Come riportato da Renovatio 21, un rapporto parlamentare britannico di fine 2023 lanciava l’allarme sul fatto che il Regno britannico è vulnerabile a un attacco informatico «catastrofico» che potrebbe paralizzare ampie sezioni delle sue infrastrutture più critiche. Secondo il documento governativo, i sistemi IT britannici sono vulnerabili agli attacchi informatici «perché si basano su vecchi sistemi IT», per cui sarebbero necessari maggiori investimenti per prevenire una grave crisi causata da attacchi ransomware, «in particolare da parte di gruppi legati a Mosca, Pechino e Pyongyang».
Come riportato da Renovatio 21, molteplici allarmi per una ventura ciber-pandemia sono venuti dal World Economic Forum di Davos.
Il guru WEF Klaus Schwab varie volte ha parlato apertis verbis di un attacco informatico per il collasso sistemico totale, un evento catastrofico che toglierà internet – i cui blackout già aumentano in tutto il mondo – mettendo in ginocchio il pianeta.
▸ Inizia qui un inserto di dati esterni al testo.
(* ===== verification/InvoiceWords.v ===== *)
(** * Invoices: five-bit words and signatures
    (src/src/lightning/invoice/words.ts, signing.ts)

    The bech32 and secp256k1 libraries are parameters ([Bech32], [Noble]); the
    laws of their classes are what their documentation promises. *)

From S2P Require Import Prelude Buffer InvoiceAmount.
From Stdlib Require Import Strings.Ascii.
Local Open Scope Z_scope.

(** ** The libraries *)

Class Bech32 := {
  bech32_encode : chars -> list Z -> Z -> result chars;
  bech32_decode : chars -> Z -> result (chars * list Z);
  bech32_toWords : buffer -> list Z;
  bech32_fromWords : list Z -> result buffer
}.

(** A prefix bech32 carries unchanged: printable and without capitals. *)
Definition hrp_char (c : ascii) : bool :=
  let n := Z.of_N (N_of_ascii c) in (33 <=? n) && (n <=? 126) && negb ((65 <=? n) && (n <=? 90)).

Definition word5 (w : Z) : Prop := 0 <= w < 32.

Class Bech32Laws `{Bech32} : Prop := {
  bech32_read hrp words limit s : hrp <> [] -> forallb hrp_char hrp = true ->
    bech32_encode hrp words limit = Ok s -> bech32_decode s limit = Ok (hrp, words);
  bech32_words s limit hrp words : bech32_decode s limit = Ok (hrp, words) -> Forall word5 words;
  toWords_length b : Z.of_nat (length (bech32_toWords b)) = (8 * blen b + 4) / 5;
  fromWords_toWords b : bech32_fromWords (bech32_toWords b) = Ok b;
  fromWords_length words b : bech32_fromWords words = Ok b -> blen b = 5 * Z.of_nat (length words) / 8
}.

(** @noble/secp256k1 with [hmacSha256Sync] configured *)
Class Noble := {
  secp_signSync : buffer -> buffer -> result (buffer * Z);
  secp_getPublicKey : buffer -> result buffer;
  secp_recoverPublicKey : buffer -> buffer -> Z -> result buffer
}.

Class NobleLaws `{Noble} : Prop := {
  signed hash key sig recId : secp_signSync hash key = Ok (sig, recId) ->
    blen sig = 64 /\ 0 <= recId <= 3 /\
    exists pub, secp_getPublicKey key = Ok pub /\ secp_recoverPublicKey hash sig recId = Ok pub;
  recovered_length hash sig recId pub : secp_recoverPublicKey hash sig recId = Ok pub -> blen pub = 33
}.

(** ** words.ts *)

Section Words.
Context `{Bech32}.

Definition wordsToBuffer (words : list Z) : result buffer := bech32_fromWords words.

Definition bufferToWords (data : buffer) : list Z := bech32_toWords data.

End Words.

(** The loop from the last word to the first. *)
Fixpoint encodeUintToWords (value : Z) (wordCount : nat) : list Z :=
  match wordCount with
  | 0%nat => []
  | S n => encodeUintToWords (value / 32) n ++ [Z.land value 0x1f]
  end.

Definition decodeUintFromWords (words : list Z) : Z := fold_left (fun value w => value * 32 + w) words 0.

Definition encodeTaggedField (type : Z) (dataWords : list Z) : result (list Z) :=
  let len := Z.of_nat (length dataWords) in
  _ ← throw_if (1023 <? len) "Tagged field data length exceeds the BOLT 11 maximum of 1023 words";
  Ok ([type; Z.land (Z.shiftr len 5) 0x1f; Z.land len 0x1f] ++ dataWords).

(** [words[i]] inside the array *)
Definition word_at (words : list Z) (i : Z) : Z := default 0 (words !! Z.to_nat i).

(** [words.slice(s, e)] *)
Definition slice (words : list Z) (s e : Z) : list Z := take (Z.to_nat (e - s)) (drop (Z.to_nat s) words).

Definition decodeTaggedField (words : list Z) (offset : Z) : result (Z * list Z * Z) :=
  let size := Z.of_nat (length words) in
  _ ← throw_if (size <? offset + 3) "Tagged field truncated: not enough words for header";
  let type := word_at words offset in
  let len := word_at words (offset + 1) * 32 + word_at words (offset + 2) in
  let dataStart := offset + 3 in
  let dataEnd := dataStart + len in
  _ ← throw_if (size <? dataEnd) "Tagged field truncated";
  Ok (type, slice words dataStart dataEnd, dataEnd).

(** ** signing.ts *)

(** What a bitwise operator leaves of its result. *)
Definition int32 (z : Z) : Z := (z + 2 ^ 31) mod 2 ^ 32 - 2 ^ 31.

(** The variables of the loop of [wordsToSigningBytes]. *)
Record packing := { pk_value : Z; pk_bits : Z; pk_result : buffer }.

(** [while (bits >= 8)], which takes eight bits off at every turn *)
Fixpoint drain (fuel : nat) (p : packing) : packing :=
  match fuel with
  | 0%nat => p
  | S fuel =>
      if 8 <=? pk_bits p then
        let bits := pk_bits p - 8 in
        drain fuel {| pk_value := pk_value p; pk_bits := bits;
                      pk_result := pk_result p ++ [byte_of_Z (Z.land (Z.shiftr (pk_value p) bits) 0xff)] |}
      else p
  end.

Definition pack_word (p : packing) (w : Z) : packing :=
  let bits := pk_bits p + 5 in
  drain (Z.to_nat bits)
    {| pk_value := int32 (Z.lor (int32 (Z.shiftl (pk_value p) 5)) w); pk_bits := bits; pk_result := pk_result p |}.

Definition wordsToSigningBytes (words : list Z) : buffer :=
  let p := fold_left pack_word words {| pk_value := 0; pk_bits := 0; pk_result := [] |} in
  if 0 <? pk_bits p
  then pk_result p ++ [byte_of_Z (Z.land (int32 (Z.shiftl (pk_value p) (8 - pk_bits p))) 0xff)]
  else pk_result p.

(** [Buffer.from(hrp, 'utf8')] of ASCII text *)
Definition ascii_bytes (s : chars) : buffer := map (fun c => byte_of_Z (Z.of_N (N_of_ascii c))) s.

Section Signing.
Context `{Noble} (sha256 : buffer -> buffer).

Definition computeSigningHash (hrp : chars) (dataWords : list Z) : buffer :=
  let hrpBytes := ascii_bytes hrp in
  let dataBytes := wordsToSigningBytes dataWords in
  sha256 (hrpBytes ++ dataBytes).

Definition signInvoice (hrp : chars) (dataWords : list Z) (privateKey : buffer) : result buffer :=
  let hash := computeSigningHash hrp dataWords in
  '(sig, recId) ← secp_signSync hash privateKey;
  Ok (set_byte (copy sig (alloc 65) 0) 64 recId).

Definition getInvoiceSignerPubkey (privateKey : buffer) : result buffer := secp_getPublicKey privateKey.

Definition verifyInvoice (hrp : chars) (dataWords : list Z) (signature : buffer) : option buffer :=
  if negb (blen signature =? 65) then None
  else
    let hash := computeSigningHash hrp dataWords in
    let sig := subarray signature 0 64 in
    let recId := byte_at signature 64 in
    if 3 <? recId then None
    else match secp_recoverPublicKey hash sig recId with Ok pubkey => Some pubkey | Err _ => None end.

End Signing.

(** ** Numbers and fields are read back *)

Lemma decodeUint_snoc ws w : decodeUintFromWords (ws ++ [w]) = decodeUintFromWords ws * 32 + w.
Proof. unfold decodeUintFromWords. by rewrite fold_left_app. Qed.

Lemma land31 v : Z.land v 0x1f = v mod 32.
Proof. change 0x1f with (Z.ones 5). by rewrite Z.land_ones. Qed.

Lemma uint_words n : forall v, 0 <= v < 32 ^ Z.of_nat n ->
  decodeUintFromWords (encodeUintToWords v n) = v /\ length (encodeUintToWords v n) = n.
Proof.
  induction n as [|n IH]; intros v Hv; [unfold decodeUintFromWords; cbn in *; lia|].
  rewrite Nat2Z.inj_succ, Z.pow_succ_r in Hv by lia. cbn [encodeUintToWords].
  destruct (IH (v / 32)) as [Hd Hl]; [Z.to_euclidean_division_equations; lia|].
  rewrite decodeUint_snoc, Hd, length_app, Hl, land31. cbn. split; [|lia]. Z.to_euclidean_division_equations; lia.
Qed.

Lemma decodeUint_bound ws : Forall word5 ws -> 0 <= decodeUintFromWords ws < 32 ^ Z.of_nat (length ws).
Proof.
  induction ws as [|w ws IH] using rev_ind; [intros _; unfold decodeUintFromWords; cbn; lia|]. intros [Hs Hw]%Forall_app.
  rewrite Forall_singleton in Hw. specialize (IH Hs). unfold word5 in Hw.
  rewrite decodeUint_snoc, length_app, Nat2Z.inj_add. cbn [length]. change (Z.of_nat 1) with 1.
  rewrite Z.pow_add_r by lia. change (32 ^ 1) with 32. lia.
Qed.

Lemma slice_mid (pre ws rest : list Z) s e : s = Z.of_nat (length pre) -> e = s + Z.of_nat (length ws) ->
  slice (pre ++ ws ++ rest) s e = ws.
Proof.
  intros -> ->. unfold slice. rewrite Nat2Z.id, drop_app_length.
  replace (Z.to_nat _) with (length ws) by lia. apply take_app_length.
Qed.

Lemma word_at_mid (pre rest : list Z) w i : i = Z.of_nat (length pre) -> word_at (pre ++ w :: rest) i = w.
Proof. intros ->. unfold word_at. by rewrite Nat2Z.id, list_lookup_middle. Qed.

Lemma tagged_field_read type ws b pre rest : encodeTaggedField type ws = Ok b ->
  decodeTaggedField (pre ++ b ++ rest) (Z.of_nat (length pre)) = Ok (type, ws, Z.of_nat (length (pre ++ b))).
Proof.
  intros Hb. unfold encodeTaggedField in Hb. inv_result. bool_props. set (len := Z.of_nat (length ws)) in *.
  set (h := Z.land (Z.shiftr len 5) 0x1f). set (l := Z.land len 0x1f).
  assert (h * 32 + l = len) as Hlen.
  { unfold h, l. rewrite !land31, Z.shiftr_div_pow2 by lia. change (2 ^ 5) with 32.
    assert (0 <= len) by (unfold len; lia). Z.to_euclidean_division_equations; lia. }
  clearbody h l. unfold decodeTaggedField. set (k := Z.of_nat (length pre)).
  assert (Z.of_nat (length (pre ++ (type :: h :: l :: ws) ++ rest)) = k + 3 + len + Z.of_nat (length rest)) as Hsz
    by (unfold k, len; rewrite !length_app; cbn [length]; lia).
  rewrite Hsz, throw_pass by (apply Z.ltb_ge; unfold len; lia).
  assert (word_at (pre ++ (type :: h :: l :: ws) ++ rest) k = type) as -> by (by apply word_at_mid).
  assert (word_at (pre ++ (type :: h :: l :: ws) ++ rest) (k + 1) = h) as ->
    by (change (pre ++ (type :: h :: l :: ws) ++ rest) with (pre ++ [type] ++ h :: (l :: ws) ++ rest); rewrite app_assoc;
        apply word_at_mid; rewrite length_app; unfold k; cbn; lia).
  assert (word_at (pre ++ (type :: h :: l :: ws) ++ rest) (k + 2) = l) as ->
    by (change (pre ++ (type :: h :: l :: ws) ++ rest) with (pre ++ [type; h] ++ l :: ws ++ rest); rewrite app_assoc;
        apply word_at_mid; rewrite length_app; unfold k; cbn; lia).
  rewrite Hlen, throw_pass by (apply Z.ltb_ge; lia). do 2 f_equal.
  - f_equal. change (type :: h :: l :: ws) with ([type; h; l] ++ ws). rewrite <- (app_assoc [type; h; l]), app_assoc. apply slice_mid; rewrite ?length_app; unfold k; cbn; lia.
  - rewrite !length_app. cbn [length]. unfold k, len. lia.
Qed.

(** ** The bytes that are signed *)

Lemma int32_mod z k : 0 <= k <= 32 -> int32 z mod 2 ^ k = z mod 2 ^ k.
Proof.
  intros Hk. unfold int32. rewrite Zminus_mod, (Z.mod_mod_divide _ (2 ^ 32)), <- Zminus_mod; [f_equal; lia|].
  exists (2 ^ (32 - k)). rewrite <- Z.pow_add_r by lia. f_equal. lia.
Qed.

Lemma shifted_in v w k : 0 <= k <= 12 -> word5 w ->
  int32 (Z.lor (int32 (Z.shiftl v 5)) w) mod 2 ^ k = (v * 32 + w) mod 2 ^ k.
Proof.
  intros Hk Hw. rewrite int32_mod by lia. set (m := int32 (Z.shiftl v 5)).
  assert (exists a, m = Z.shiftl a 5) as [a Ha].
  { exists (m / 32). rewrite Z.shiftl_mul_pow2 by lia. change (2 ^ 5) with 32.
    assert (m mod 2 ^ 5 = 0) as Hm; [|change (2 ^ 5) with 32 in Hm; Z.to_euclidean_division_equations; lia].
    unfold m. rewrite int32_mod by lia. by rewrite Z.shiftl_mul_pow2, Z.mod_mul by lia. }
  rewrite Ha, lor_shiftl_add by (unfold word5 in Hw; lia). rewrite <- Z.shiftl_mul_pow2, <- Ha by lia. unfold m.
  rewrite Zplus_mod, int32_mod, <- Zplus_mod by lia. by rewrite Z.shiftl_mul_pow2 by lia.
Qed.

(** The state of the loop after the words [ws]. *)
Record packed (ws : list Z) (p : packing) : Prop := {
  pk_range : 0 <= pk_bits p < 8;
  pk_count : 8 * blen (pk_result p) + pk_bits p = 5 * Z.of_nat (length ws);
  pk_number : unbe (pk_result p) * 2 ^ pk_bits p + pk_value p mod 2 ^ pk_bits p = decodeUintFromWords ws
}.

Lemma land255 v : Z.land v 0xff = v mod 256.
Proof. change 0xff with (Z.ones 8). by rewrite Z.land_ones. Qed.

(** Cutting [v mod 2^(k+8)] into a byte and the [k] bits below it. *)
Lemma cut_byte v k : 0 <= k -> v mod 2 ^ (k + 8) = v / 2 ^ k mod 256 * 2 ^ k + v mod 2 ^ k.
Proof.
  intros Hk. rewrite Z.pow_add_r by lia. change (2 ^ 8) with 256.
  assert (0 < 2 ^ k) by lia. rewrite Z.rem_mul_r by lia. lia.
Qed.

Lemma packed_word ws p w : word5 w -> packed ws p -> packed (ws ++ [w]) (pack_word p w).
Proof.
  intros Hw [Hr Hc Hn]. unfold pack_word. set (v := int32 _). set (bits := pk_bits p + 5).
  assert (v mod 2 ^ bits = pk_value p mod 2 ^ pk_bits p * 32 + w) as Hv.
  { unfold v. rewrite shifted_in by (done || (unfold bits; lia)). unfold bits. rewrite Z.pow_add_r by lia. change (2 ^ 5) with 32.
    assert (0 < 2 ^ pk_bits p) by lia. unfold word5 in Hw. symmetry. apply Zmod_unique with (pk_value p / 2 ^ pk_bits p); [|Z.to_euclidean_division_equations; nia].
    pose proof (Z.mod_pos_bound (pk_value p) (2 ^ pk_bits p)). nia. }
  assert (decodeUintFromWords (ws ++ [w]) = unbe (pk_result p) * 2 ^ bits + v mod 2 ^ bits) as Hd.
  { rewrite decodeUint_snoc, <- Hn, Hv. unfold bits. rewrite Z.pow_add_r by lia. lia. }
  assert (5 * Z.of_nat (length (ws ++ [w])) = 8 * blen (pk_result p) + bits) as Hcnt
    by (rewrite length_app; cbn [length]; unfold bits; lia).
  destruct (Z.to_nat bits) as [|[|n]] eqn:E; [unfold bits in *; lia|unfold bits in *; lia|]. clear E. cbn [drain pk_bits pk_value pk_result].
  destruct (Z.leb_spec 8 bits) as [Hb|Hb].
  - rewrite (proj2 (Z.leb_gt 8 (bits - 8))) by (unfold bits; lia).
    constructor; cbn [pk_bits pk_value pk_result].
    + unfold bits in *. lia.
    + rewrite blen_app, Hcnt. change (blen [_]) with 1. lia.
    + rewrite Hd, unbe_snoc, Z_of_byte_of_Z, land255, Z.mod_mod, Z.shiftr_div_pow2 by lia.
      pose proof (cut_byte v (bits - 8) ltac:(lia)) as Hcut. replace (bits - 8 + 8) with bits in Hcut by lia. rewrite Hcut.
      replace (2 ^ bits) with (256 * 2 ^ (bits - 8)) by (change 256 with (2 ^ 8); rewrite <- Z.pow_add_r by lia; f_equal; lia). lia.
  - constructor; cbn [pk_bits pk_value pk_result]; unfold bits in *; lia.
Qed.

Lemma packed_all ws : Forall word5 ws ->
  packed ws (fold_left pack_word ws {| pk_value := 0; pk_bits := 0; pk_result := [] |}).
Proof.
  induction ws as [|w ws IH] using rev_ind; [intros _; by constructor|]. intros [Hs Hw]%Forall_app.
  rewrite fold_left_app. apply packed_word; [by rewrite Forall_singleton in Hw|by apply IH].
Qed.

(** The bytes of an invoice that are hashed for its
    signature are its words as one binary number, padded with zero bits on the
    right up to a whole byte and no further: the int32 accumulator of the loop
    overflows without touching a bit that is still to be written. *)
Theorem signing_bytes_exact (ws : list Z) (Hws : Forall word5 ws) :
  let bits := 5 * Z.of_nat (length ws) in
  let b := wordsToSigningBytes ws in
  blen b = (bits + 7) / 8 /\ unbe b = decodeUintFromWords ws * 2 ^ (8 * blen b - bits).
Proof.
  destruct (packed_all ws Hws) as [Hr Hc Hn]. cbn zeta. unfold wordsToSigningBytes.
  set (p := fold_left _ _ _) in *. destruct (Z.ltb_spec 0 (pk_bits p)) as [Hb|Hb].
  - rewrite blen_app, unbe_snoc. change (blen [_]) with 1.
    assert (blen (pk_result p) + 1 = (5 * Z.of_nat (length ws) + 7) / 8) as E by (Z.to_euclidean_division_equations; lia).
    split; [done|]. replace (8 * (blen (pk_result p) + 1) - 5 * Z.of_nat (length ws)) with (8 - pk_bits p) by lia.
    rewrite <- Hn, Z_of_byte_of_Z, land255, Z.mod_mod by lia. change 256 with (2 ^ 8). rewrite int32_mod, Z.shiftl_mul_pow2 by lia.
    replace (2 ^ 8) with (2 ^ pk_bits p * 2 ^ (8 - pk_bits p)) by (rewrite <- Z.pow_add_r by lia; f_equal; lia).
    assert (0 < 2 ^ pk_bits p) by lia. assert (0 < 2 ^ (8 - pk_bits p)) by lia.
    rewrite Z.mul_mod_distr_r by lia. lia.
  - assert (pk_bits p = 0) as E by lia. rewrite E in *. split; [Z.to_euclidean_division_equations; lia|].
    replace (8 * blen (pk_result p) - 5 * Z.of_nat (length ws)) with 0 by lia. rewrite Z.mod_1_r in Hn. lia.
Qed.

Lemma signing_bytes_exact_witness :
  let ws := [1; 31; 0; 16] in
  blen (wordsToSigningBytes ws) = 3 /\ unbe (wordsToSigningBytes ws) = decodeUintFromWords ws * 16.
Proof.
  apply (signing_bytes_exact [1; 31; 0; 16]). repeat (constructor; [unfold word5; lia|]). constructor.
Defined.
Il danno, tuttavia potrebbe andare ben al di là di Internet.
Come riportato da Renovatio 21, nel 2024 il presidente del comitato militare della NATO, l’ammiraglio Rob Bauer, ha dichiarato che un attacco su larga scala contro un membro della NATO, sponsorizzato dallo Stato, potrebbe far scattare la clausola di difesa collettiva prevista dall’articolo 5 del blocco atlantico e provocare una risposta militare.